— What to work on —
From the line that contains "them, a scrape, bans, deletions, the" through the line that contains "destruct (pm_Scrape now ih st)", output every line of the listing below exactly and leave out all the rest.
◆ ◆ ◆ ◆ ◆ ◆ ◆
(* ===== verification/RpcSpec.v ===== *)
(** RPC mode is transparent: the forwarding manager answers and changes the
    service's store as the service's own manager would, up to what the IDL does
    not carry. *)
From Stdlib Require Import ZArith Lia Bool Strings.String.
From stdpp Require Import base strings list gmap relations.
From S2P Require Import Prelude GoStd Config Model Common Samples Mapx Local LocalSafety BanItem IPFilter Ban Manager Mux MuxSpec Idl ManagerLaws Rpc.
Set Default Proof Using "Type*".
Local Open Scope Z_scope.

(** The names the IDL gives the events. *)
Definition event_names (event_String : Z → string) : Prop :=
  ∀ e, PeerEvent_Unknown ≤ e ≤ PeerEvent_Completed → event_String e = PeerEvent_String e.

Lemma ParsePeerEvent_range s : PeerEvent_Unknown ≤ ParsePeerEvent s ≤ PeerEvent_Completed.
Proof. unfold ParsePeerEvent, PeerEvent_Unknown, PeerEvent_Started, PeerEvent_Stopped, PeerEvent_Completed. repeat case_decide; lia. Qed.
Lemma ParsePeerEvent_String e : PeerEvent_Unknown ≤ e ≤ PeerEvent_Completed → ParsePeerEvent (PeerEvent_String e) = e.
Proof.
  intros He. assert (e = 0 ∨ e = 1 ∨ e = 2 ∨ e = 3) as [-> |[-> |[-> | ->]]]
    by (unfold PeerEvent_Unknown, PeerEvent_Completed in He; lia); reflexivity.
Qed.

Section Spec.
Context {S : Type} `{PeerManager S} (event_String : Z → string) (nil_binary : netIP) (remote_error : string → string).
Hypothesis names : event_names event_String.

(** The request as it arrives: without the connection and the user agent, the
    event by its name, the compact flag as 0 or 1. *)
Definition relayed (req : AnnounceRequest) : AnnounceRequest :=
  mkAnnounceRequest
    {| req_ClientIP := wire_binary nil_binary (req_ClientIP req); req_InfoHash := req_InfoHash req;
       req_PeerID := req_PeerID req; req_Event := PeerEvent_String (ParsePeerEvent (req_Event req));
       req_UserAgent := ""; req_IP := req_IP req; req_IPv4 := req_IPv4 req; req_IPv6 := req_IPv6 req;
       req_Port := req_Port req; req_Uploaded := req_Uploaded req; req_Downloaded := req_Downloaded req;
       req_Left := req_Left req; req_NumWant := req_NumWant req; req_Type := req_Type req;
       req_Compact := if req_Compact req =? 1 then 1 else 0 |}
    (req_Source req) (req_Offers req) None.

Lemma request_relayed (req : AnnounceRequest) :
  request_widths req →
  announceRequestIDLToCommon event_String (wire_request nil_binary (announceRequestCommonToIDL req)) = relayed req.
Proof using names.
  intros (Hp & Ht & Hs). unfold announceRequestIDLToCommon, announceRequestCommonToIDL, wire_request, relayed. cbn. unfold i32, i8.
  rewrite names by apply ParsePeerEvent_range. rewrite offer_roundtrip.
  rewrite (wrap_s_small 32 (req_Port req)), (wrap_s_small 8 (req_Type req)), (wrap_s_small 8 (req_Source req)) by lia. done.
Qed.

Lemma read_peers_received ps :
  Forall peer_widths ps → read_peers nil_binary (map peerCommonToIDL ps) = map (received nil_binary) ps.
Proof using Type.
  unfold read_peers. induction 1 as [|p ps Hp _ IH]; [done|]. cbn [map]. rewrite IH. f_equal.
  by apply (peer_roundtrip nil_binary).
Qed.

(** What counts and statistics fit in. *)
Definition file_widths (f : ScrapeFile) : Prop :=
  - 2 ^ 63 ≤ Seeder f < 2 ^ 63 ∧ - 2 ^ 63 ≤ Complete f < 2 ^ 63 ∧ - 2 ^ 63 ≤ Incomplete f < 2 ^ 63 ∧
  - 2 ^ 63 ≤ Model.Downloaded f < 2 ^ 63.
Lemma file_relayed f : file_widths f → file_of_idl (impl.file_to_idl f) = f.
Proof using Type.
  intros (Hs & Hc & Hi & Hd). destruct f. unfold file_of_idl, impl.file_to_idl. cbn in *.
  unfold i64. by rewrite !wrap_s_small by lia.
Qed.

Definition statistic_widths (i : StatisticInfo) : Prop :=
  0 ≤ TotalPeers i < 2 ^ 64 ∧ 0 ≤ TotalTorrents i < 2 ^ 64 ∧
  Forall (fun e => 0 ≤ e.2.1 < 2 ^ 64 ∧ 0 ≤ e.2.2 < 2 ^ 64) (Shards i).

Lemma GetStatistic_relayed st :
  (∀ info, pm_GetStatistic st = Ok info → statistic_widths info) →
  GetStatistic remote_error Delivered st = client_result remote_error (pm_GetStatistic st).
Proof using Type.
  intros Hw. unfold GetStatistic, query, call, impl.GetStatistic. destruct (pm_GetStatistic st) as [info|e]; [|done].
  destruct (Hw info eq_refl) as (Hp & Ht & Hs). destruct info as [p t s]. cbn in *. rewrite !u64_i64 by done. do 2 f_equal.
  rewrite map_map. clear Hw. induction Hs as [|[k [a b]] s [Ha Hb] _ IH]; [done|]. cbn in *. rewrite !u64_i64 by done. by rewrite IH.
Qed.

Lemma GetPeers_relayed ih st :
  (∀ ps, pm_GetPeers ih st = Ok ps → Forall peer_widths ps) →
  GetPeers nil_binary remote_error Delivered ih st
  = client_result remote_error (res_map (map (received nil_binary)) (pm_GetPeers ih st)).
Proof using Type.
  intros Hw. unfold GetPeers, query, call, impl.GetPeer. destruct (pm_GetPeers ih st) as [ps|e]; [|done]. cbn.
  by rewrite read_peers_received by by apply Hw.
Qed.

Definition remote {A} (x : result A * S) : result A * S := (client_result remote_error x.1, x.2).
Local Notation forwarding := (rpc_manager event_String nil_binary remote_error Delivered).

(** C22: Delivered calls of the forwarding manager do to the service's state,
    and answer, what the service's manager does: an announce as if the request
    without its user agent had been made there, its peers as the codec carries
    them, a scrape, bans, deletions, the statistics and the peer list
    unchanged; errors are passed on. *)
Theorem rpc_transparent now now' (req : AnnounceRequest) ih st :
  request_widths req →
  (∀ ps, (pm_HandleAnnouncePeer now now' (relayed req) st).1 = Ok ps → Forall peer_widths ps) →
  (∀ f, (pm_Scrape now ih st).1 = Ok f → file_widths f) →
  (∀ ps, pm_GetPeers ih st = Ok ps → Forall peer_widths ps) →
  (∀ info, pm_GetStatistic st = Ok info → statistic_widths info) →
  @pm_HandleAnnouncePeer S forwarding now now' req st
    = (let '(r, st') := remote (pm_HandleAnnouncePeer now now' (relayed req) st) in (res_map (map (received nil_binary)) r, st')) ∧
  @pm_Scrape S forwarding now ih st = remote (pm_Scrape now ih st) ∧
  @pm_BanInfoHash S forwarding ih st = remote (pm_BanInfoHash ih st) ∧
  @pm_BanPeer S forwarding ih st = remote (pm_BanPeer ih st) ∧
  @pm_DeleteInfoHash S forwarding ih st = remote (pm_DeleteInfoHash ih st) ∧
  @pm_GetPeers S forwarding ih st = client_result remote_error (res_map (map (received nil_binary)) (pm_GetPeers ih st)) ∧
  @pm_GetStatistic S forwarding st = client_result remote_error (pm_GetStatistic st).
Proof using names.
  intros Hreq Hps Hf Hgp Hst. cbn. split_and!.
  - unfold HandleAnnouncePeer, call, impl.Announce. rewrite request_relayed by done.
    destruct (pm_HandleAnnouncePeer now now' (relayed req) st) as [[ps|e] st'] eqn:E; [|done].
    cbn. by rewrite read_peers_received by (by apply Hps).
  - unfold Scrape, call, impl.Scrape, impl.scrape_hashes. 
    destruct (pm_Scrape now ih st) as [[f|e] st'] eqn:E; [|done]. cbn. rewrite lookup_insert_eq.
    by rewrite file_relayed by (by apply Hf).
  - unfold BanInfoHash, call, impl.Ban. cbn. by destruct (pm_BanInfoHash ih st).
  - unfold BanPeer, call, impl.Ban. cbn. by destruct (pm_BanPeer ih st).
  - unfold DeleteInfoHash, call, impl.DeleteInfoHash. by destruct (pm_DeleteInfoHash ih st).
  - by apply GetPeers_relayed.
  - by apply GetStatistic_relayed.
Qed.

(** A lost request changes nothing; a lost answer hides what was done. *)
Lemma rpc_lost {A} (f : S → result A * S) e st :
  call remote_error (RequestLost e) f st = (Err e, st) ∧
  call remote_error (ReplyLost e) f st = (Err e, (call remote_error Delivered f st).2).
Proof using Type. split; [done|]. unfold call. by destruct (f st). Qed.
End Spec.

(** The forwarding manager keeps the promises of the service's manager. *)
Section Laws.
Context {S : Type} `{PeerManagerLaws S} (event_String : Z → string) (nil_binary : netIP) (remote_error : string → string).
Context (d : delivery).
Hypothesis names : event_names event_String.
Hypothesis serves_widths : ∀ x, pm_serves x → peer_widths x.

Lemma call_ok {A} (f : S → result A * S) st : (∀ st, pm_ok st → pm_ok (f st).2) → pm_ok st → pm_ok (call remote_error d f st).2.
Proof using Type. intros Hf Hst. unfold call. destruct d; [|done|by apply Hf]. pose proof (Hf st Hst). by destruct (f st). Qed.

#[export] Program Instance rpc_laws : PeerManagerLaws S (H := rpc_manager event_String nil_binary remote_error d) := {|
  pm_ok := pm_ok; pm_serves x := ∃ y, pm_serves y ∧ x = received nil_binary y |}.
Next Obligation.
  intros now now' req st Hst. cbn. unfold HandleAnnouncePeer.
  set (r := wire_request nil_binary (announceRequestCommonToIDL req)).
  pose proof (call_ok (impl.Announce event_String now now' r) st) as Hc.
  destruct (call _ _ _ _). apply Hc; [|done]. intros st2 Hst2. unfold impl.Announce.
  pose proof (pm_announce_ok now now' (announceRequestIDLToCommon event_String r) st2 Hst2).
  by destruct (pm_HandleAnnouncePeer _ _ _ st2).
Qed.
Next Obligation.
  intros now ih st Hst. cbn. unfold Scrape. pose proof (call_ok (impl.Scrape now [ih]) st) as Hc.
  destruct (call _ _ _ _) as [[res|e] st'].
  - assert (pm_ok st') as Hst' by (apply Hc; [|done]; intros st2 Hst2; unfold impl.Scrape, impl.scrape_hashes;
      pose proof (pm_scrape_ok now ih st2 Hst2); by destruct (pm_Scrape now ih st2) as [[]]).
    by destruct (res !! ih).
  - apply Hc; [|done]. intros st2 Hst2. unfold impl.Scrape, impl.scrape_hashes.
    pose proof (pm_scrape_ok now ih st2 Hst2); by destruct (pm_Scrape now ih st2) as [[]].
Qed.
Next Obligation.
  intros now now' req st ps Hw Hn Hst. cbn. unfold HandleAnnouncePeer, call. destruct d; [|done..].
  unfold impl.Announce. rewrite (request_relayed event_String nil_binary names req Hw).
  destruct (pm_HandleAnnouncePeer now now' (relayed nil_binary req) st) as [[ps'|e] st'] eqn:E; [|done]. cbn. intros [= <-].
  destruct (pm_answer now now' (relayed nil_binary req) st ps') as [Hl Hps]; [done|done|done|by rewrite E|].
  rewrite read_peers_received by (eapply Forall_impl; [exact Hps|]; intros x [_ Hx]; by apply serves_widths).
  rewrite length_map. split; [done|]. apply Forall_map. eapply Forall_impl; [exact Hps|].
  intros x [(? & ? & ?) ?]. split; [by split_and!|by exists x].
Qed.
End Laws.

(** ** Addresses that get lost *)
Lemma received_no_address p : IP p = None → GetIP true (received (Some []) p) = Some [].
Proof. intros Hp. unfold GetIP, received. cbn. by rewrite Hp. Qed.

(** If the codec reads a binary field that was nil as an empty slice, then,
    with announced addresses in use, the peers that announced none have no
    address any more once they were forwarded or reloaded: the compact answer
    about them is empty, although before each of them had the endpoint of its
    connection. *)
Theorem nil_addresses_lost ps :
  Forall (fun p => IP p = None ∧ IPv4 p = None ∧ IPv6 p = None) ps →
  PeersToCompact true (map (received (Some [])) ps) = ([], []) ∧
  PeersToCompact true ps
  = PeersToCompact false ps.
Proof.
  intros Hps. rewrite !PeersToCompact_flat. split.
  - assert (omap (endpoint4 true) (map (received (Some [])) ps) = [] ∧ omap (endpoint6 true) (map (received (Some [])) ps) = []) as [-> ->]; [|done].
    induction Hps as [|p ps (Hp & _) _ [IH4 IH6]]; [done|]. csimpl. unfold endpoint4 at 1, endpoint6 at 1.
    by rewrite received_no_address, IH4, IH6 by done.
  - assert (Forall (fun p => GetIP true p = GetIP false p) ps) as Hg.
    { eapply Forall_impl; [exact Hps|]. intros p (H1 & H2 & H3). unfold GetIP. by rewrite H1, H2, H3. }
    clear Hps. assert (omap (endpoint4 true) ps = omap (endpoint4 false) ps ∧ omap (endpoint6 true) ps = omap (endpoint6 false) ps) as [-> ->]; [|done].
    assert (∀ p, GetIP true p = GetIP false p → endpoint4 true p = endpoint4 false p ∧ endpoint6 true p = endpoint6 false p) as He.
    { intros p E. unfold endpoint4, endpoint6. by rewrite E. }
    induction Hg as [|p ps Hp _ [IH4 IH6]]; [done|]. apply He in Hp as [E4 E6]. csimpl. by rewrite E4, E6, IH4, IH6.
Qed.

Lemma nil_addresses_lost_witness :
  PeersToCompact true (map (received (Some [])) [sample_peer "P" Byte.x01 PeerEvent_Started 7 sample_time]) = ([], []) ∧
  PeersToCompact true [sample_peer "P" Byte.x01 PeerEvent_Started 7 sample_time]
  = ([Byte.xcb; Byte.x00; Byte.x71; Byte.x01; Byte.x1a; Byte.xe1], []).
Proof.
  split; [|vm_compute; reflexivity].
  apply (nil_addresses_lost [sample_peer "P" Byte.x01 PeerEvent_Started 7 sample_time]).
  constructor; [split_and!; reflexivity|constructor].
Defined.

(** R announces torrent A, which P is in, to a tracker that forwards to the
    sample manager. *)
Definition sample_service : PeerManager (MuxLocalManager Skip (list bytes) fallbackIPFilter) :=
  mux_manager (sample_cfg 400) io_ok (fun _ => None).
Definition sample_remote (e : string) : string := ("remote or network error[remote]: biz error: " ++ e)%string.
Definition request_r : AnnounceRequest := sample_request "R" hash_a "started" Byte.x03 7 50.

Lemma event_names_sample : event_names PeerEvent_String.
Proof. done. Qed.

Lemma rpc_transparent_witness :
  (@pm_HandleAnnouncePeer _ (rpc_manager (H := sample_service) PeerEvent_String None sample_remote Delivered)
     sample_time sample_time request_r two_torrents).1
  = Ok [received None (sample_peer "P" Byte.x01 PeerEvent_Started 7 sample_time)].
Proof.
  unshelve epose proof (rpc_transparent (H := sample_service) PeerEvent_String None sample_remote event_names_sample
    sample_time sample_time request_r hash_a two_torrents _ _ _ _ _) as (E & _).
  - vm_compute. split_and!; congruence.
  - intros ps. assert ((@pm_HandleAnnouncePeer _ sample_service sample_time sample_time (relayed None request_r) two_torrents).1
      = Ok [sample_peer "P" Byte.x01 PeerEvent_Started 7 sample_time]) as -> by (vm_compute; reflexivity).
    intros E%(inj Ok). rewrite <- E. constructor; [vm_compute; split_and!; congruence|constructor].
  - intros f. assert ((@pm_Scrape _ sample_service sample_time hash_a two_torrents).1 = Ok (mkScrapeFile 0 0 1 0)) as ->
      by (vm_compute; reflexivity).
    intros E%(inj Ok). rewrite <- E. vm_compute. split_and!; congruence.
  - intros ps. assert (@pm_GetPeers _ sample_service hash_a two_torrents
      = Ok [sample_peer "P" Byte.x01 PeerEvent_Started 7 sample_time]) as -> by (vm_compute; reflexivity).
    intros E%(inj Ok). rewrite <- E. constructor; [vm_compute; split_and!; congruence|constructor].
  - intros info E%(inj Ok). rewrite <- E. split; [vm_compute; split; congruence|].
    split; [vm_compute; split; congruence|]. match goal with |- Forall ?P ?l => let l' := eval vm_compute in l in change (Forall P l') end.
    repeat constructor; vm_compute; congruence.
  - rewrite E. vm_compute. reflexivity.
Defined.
◆ ◆ ◆ ◆ ◆ ◆ ◆
— Result of this exercise —
    them, a scrape, bans, deletions, the statistics and the peer list
    unchanged; errors are passed on. *)
Theorem rpc_transparent now now' (req : AnnounceRequest) ih st :
  request_widths req →
  (∀ ps, (pm_HandleAnnouncePeer now now' (relayed req) st).1 = Ok ps → Forall peer_widths ps) →
  (∀ f, (pm_Scrape now ih st).1 = Ok f → file_widths f) →
  (∀ ps, pm_GetPeers ih st = Ok ps → Forall peer_widths ps) →
  (∀ info, pm_GetStatistic st = Ok info → statistic_widths info) →
  @pm_HandleAnnouncePeer S forwarding now now' req st
    = (let '(r, st') := remote (pm_HandleAnnouncePeer now now' (relayed req) st) in (res_map (map (received nil_binary)) r, st')) ∧
  @pm_Scrape S forwarding now ih st = remote (pm_Scrape now ih st) ∧
  @pm_BanInfoHash S forwarding ih st = remote (pm_BanInfoHash ih st) ∧
  @pm_BanPeer S forwarding ih st = remote (pm_BanPeer ih st) ∧
  @pm_DeleteInfoHash S forwarding ih st = remote (pm_DeleteInfoHash ih st) ∧
  @pm_GetPeers S forwarding ih st = client_result remote_error (res_map (map (received nil_binary)) (pm_GetPeers ih st)) ∧
  @pm_GetStatistic S forwarding st = client_result remote_error (pm_GetStatistic st).
Proof using names.
  intros Hreq Hps Hf Hgp Hst. cbn. split_and!.
  - unfold HandleAnnouncePeer, call, impl.Announce. rewrite request_relayed by done.
    destruct (pm_HandleAnnouncePeer now now' (relayed req) st) as [[ps|e] st'] eqn:E; [|done].
    cbn. by rewrite read_peers_received by (by apply Hps).
  - unfold Scrape, call, impl.Scrape, impl.scrape_hashes. 
    destruct (pm_Scrape now ih st) as [[f|e] st'] eqn:E; [|done]. cbn. rewrite lookup_insert_eq.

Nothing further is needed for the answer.